### Prompt
Provide an exact copy of the lines from the beginning of the records through the line that includes "[Stream] with its two fallbacks.", and of no others.

### Stored data
(* ===== verification/ModelStream.v ===== *)
(** * The streaming client of a model

    [packages/agentcore/modelclient]: [stream.go], [client.go], [errors.go] and
    [readableReasoning] of [live_reasoning.go]. The reader of server-sent events, the
    assembler of a response from its deltas, one attempt over a connection, and
    [Stream] with its two fallbacks.

    A connection is a parameter: what it delivers is a list of bytes and how it ended.
    The callback of the caller is a function of the events it was given so far; the
    activity events, which carry no content, are given inside a read, and an error of
    the callback there is how the connection ended. [requestContextError] and
    [ctx.Err] are a function of how often the context was asked. What [encoding/json] reads into the structs of
    the protocol is the class [StreamCodec]. *)
From stdpp Require Import pretty.
From S2P Require Import Prelude GoStd Utf8 Jcs Encoding AgentMessages.
#[local] Open Scope Z_scope.

Definition maxSSELineBytes : Z := 512 * 2 ^ 10.
Definition maxSSEEventBytes : Z := 512 * 2 ^ 10.
Definition maxSSEEvents : Z := MaxAssistantTextBytes + 4096.
Definition maxSSELines : Z := 4 * maxSSEEvents.
Definition maxStreamResponseBytes : Z := 256 * 2 ^ 20.
Definition maxStreamTextDeltaBytes : Z := 64 * 2 ^ 10.
Definition maxStreamHiddenReasoning : Z := 64 * 2 ^ 10.
Definition maxStreamTextBytes : Z := MaxAssistantTextBytes.
Definition maxStreamToolIDBytes : Z := 512.
Definition maxStreamToolNameBytes : Z := 256.
Definition maxStreamArgumentDelta : Z := 128 * 2 ^ 10.
Definition maxStreamToolArgumentBytes : Z := 2 ^ 20.
Definition maxResponseBytes : Z := 6 * MaxAssistantTextBytes + 2 ^ 20.

Definition ErrorCodeInvalidReasoningEffort := "invalid_reasoning_effort".
Definition ErrorCodeReasoningEffortUnsupported := "reasoning_effort_unsupported".
Definition ErrorCodeResponseProtocol := "response_protocol_error".
Definition ErrorCodeResponseTruncated := "response_truncated".
Definition ErrorCodeContentFiltered := "content_filtered".
Definition ErrorCodeStreamProtocol := "stream_protocol_error".
Definition ErrorCodeStreamResponseTooLarge := "stream_response_too_large".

### Output of the exercise
(* ===== verification/ModelStream.v ===== *)
(** * The streaming client of a model

    [packages/agentcore/modelclient]: [stream.go], [client.go], [errors.go] and
    [readableReasoning] of [live_reasoning.go]. The reader of server-sent events, the
    assembler of a response from its deltas, one attempt over a connection, and
    [Stream] with its two fallbacks.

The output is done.